West Nile Virus Confirmed in Spokane County Residents

West Nile Virus Confirmed in Spokane County Residents

Sep 25, 2017

Individuals urged to control mosquito populations, prevent exposure to bites

SPOKANE, Wash. – Spokane Regional Health District today reported two human cases of West Nile virus—both likely acquired in Spokane County. These are the first in-state acquired human cases of the virus this year.

Clinical testing by health care providers and initial laboratory testing by Washington State Public Health Laboratory confirmed the cases. The first in a male in his 60s who remains hospitalized. The second case is a male in his 50s who was briefly hospitalized and is now home recovering.

A third case was also identified in an additional Spokane County resident, who was briefly hospitalized, but the virus was likely acquired out of state.

“Although the vast majority of people with West Nile virus will not develop severe illness, some are at higher risk of severe disease, including those who are 60 years of age or older, those with compromised immune systems, or those with underlying medical conditions,” said Dr. Bob Lutz, SRHD health officer.

West Nile virus is spread through the bite of an infected mosquito. The health district confirmed in August that mosquitoes, horses and a bird in Spokane County tested positive for the virus. Although the start of fall means mosquito populations will begin to die off, officials still urge individuals to control mosquito populations and prevent exposure to bites.

To avoid mosquito bites, remember to ‘drain, dress and use repellent’:

  • Reduce mosquito breeding sites around your home. Twice weekly, drain and routinely empty anything that holds water, such as gutters, pet bowls, tires, bird baths, etc. Keep water moving in ornamental ponds by recirculating water or by installing a fountain.
  • Dress in long-sleeved shirts and long pants where and when needed.
  • Use properly fitted door and window screens, and stay indoors around dawn and dusk.

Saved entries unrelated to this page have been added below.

(** * madmin-go: health report accessors and the Inspect call

    A shallow embedding of [health-old.go] (the legacy health-info data
    model with its accessors) and of the [Inspect] admin call with its
    [closeWrapper], together with the parts of Go's standard library the
    code runs on ([bufio.Reader], [io.ReadFull], [url.Values],
    [base64.StdEncoding], [http.Header]). *)

From Stdlib Require Import ZArith List String Ascii Strings.Byte Lia Bool.
From stdpp Require Import base option list gmap strings.

Import ListNotations.
Local Open Scope string_scope.
Local Open Scope Z_scope.
Local Open Scope list_scope.

(** ** Outcomes of running Go code

    A Go function either returns, or panics (a nil dereference, an
    explicit [panic]); a loop of the model that is cut off by its fuel
    reports [OutOfFuel]. *)

Inductive go (A : Type) : Type :=
| Returns (a : A)
| Panics (msg : string)
| OutOfFuel.

Arguments Returns {A} a.
Arguments Panics {A} msg.
Arguments OutOfFuel {A}.

Definition go_bind {A B : Type} (f : A -> go B) (m : go A) : go B :=
  match m with
  | Returns a => f a
  | Panics msg => Panics msg
  | OutOfFuel => OutOfFuel
  end.

#[export] Instance go_ret : MRet go := fun A a => Returns a.
#[export] Instance go_mbind : MBind go := fun A B f m => go_bind f m.

(** [*p] for a pointer [p]: a nil pointer panics. *)
Definition nil_dereference : string :=
  "runtime error: invalid memory address or nil pointer dereference".

Definition deref {A : Type} (p : option A) : go A :=
  match p with
  | Some a => Returns a
  | None => Panics nil_dereference
  end.

(** [for _, x := range xs { acc = body acc x }] *)
Fixpoint for_range {A B : Type} (xs : list B) (acc : A) (body : A -> B -> go A)
  : go A :=
  match xs with
  | [] => Returns acc
  | x :: rest => acc' ← body acc x; for_range rest acc' body
  end.

(** ** Unsigned 64-bit integers *)

Definition uint64_modulus : Z := 2 ^ 64.

Definition uint64_add (a b : Z) : Z := (a + b) mod uint64_modulus.

Definition is_uint64 (a : Z) : Prop := 0 <= a < uint64_modulus.

(** ** The disk-hardware record *)

(** [diskhw.UsageStat] of gopsutil (the two percentage fields, which are
    floating-point numbers, are left out). *)
Record UsageStat : Type := {
  Path : string;
  Fstype : string;
  Total : Z;
  Free : Z;
  Used : Z;
  InodesTotal : Z;
  InodesUsed : Z;
  InodesFree : Z
}.

Record SmartNvmeInfo : Type := {
  nvme_SerialNum : string;
  nvme_VendorID : string;
  nvme_FirmwareVersion : string;
  nvme_ModelNum : string;
  nvme_SpareAvailable : string;
  nvme_SpareThreshold : string;
  nvme_Temperature : string;
  nvme_CriticalWarning : string;
  nvme_MaxDataTransferPages : Z;
  nvme_ControllerBusyTime : option Z;
  nvme_PowerOnHours : option Z;
  nvme_PowerCycles : option Z;
  nvme_UnsafeShutdowns : option Z;
  nvme_MediaAndDataIntegrityErrors : option Z;
  nvme_DataUnitsReadBytes : option Z;
  nvme_DataUnitsWrittenBytes : option Z;
  nvme_HostReadCommands : option Z;
  nvme_HostWriteCommands : option Z
}.

Record SmartScsiInfo : Type := {
  scsi_CapacityBytes : Z;
  scsi_ModeSenseBuf : string;
  scsi_RespLen : Z;
  scsi_BdLen : Z;
  scsi_Offset : Z;
  scsi_RPM : Z
}.

Record SmartAtaInfo : Type := {
  ata_LUWWNDeviceID : string;
  ata_SerialNum : string;
  ata_ModelNum : string;
  ata_FirmwareRevision : string;
  ata_RotationRate : string;
  ata_ATAMajorVersion : string;
  ata_ATAMinorVersion : string;
  ata_SmartSupportAvailable : bool;
  ata_SmartSupportEnabled : bool;
  ata_ErrorLog : string;
  ata_Transport : string
}.

Record SmartInfo : Type := {
  Device : string;
  Scsi : option SmartScsiInfo;
  Nvme : option SmartNvmeInfo;
  Ata : option SmartAtaInfo
}.

Record PartitionStat : Type := {
  part_Device : string;
  part_Mountpoint : string;
  part_Fstype : string;
  part_Opts : string;
  part_SmartInfo : SmartInfo
}.

(** [diskhw.IOCountersStat] of gopsutil. *)
Record IOCountersStat : Type := {
  ReadCount : Z;
  MergedReadCount : Z;
  WriteCount : Z;
  MergedWriteCount : Z;
  ReadBytes : Z;
  WriteBytes : Z;
  ReadTime : Z;
  WriteTime : Z;
  IopsInProgress : Z;
  IoTime : Z;
  WeightedIO : Z;
  io_Name : string;
  io_SerialNumber : string;
  io_Label : string
}.

(** [Usage] is a slice of pointers: an entry is [None] for a nil
    pointer. *)
Record ServerDiskHwInfo : Type := {
  Addr : string;
  Usage : list (option UsageStat);
  Partitions : list PartitionStat;
  Counters : gmap string IOCountersStat;
  disk_Error : string
}.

Symptoms of West Nile virus include headache, fever, neck discomfort, muscle and joint aches, swollen lymph nodes, and a rash, though up to 80 percent of people will experience no symptoms. Symptoms usually develop two to 14 days after being bitten by an infected mosquito. Those with more severe symptoms—such as severe headache or confusion—should seek medical attention.

Mosquito activity in the Northwest begins in the spring and continues with warm summer weather into the fall. Since identification of West Nile virus in Washington state in 2006, Spokane Regional Health District has investigated 10 confirmed or probable human cases—five of which were likely acquired in Spokane County. In 2016, there were nine total cases in Washington state with one death in Benton County, Washington.

There is no vaccine for human West Nile virus, and treatment is limited to caring for symptoms. Anyone with questions about the virus should speak to their health care provider.

The health district also offers its campaign Bring It, Summer Pests!, which features simple landscaping tricks and tips to protect a home’s exterior, giving individuals useful tools in confronting mosquitoes and other summer pests and their associated diseases.

If a resident finds a dead bird, they should not handle it with their bare hands. Information about dead birds, West Nile virus prevention, and mosquito repellents can all be found at searching “West Nile virus.” More information is also available on the Washington State Department of Health’s (DOH’s) West Nile virus website.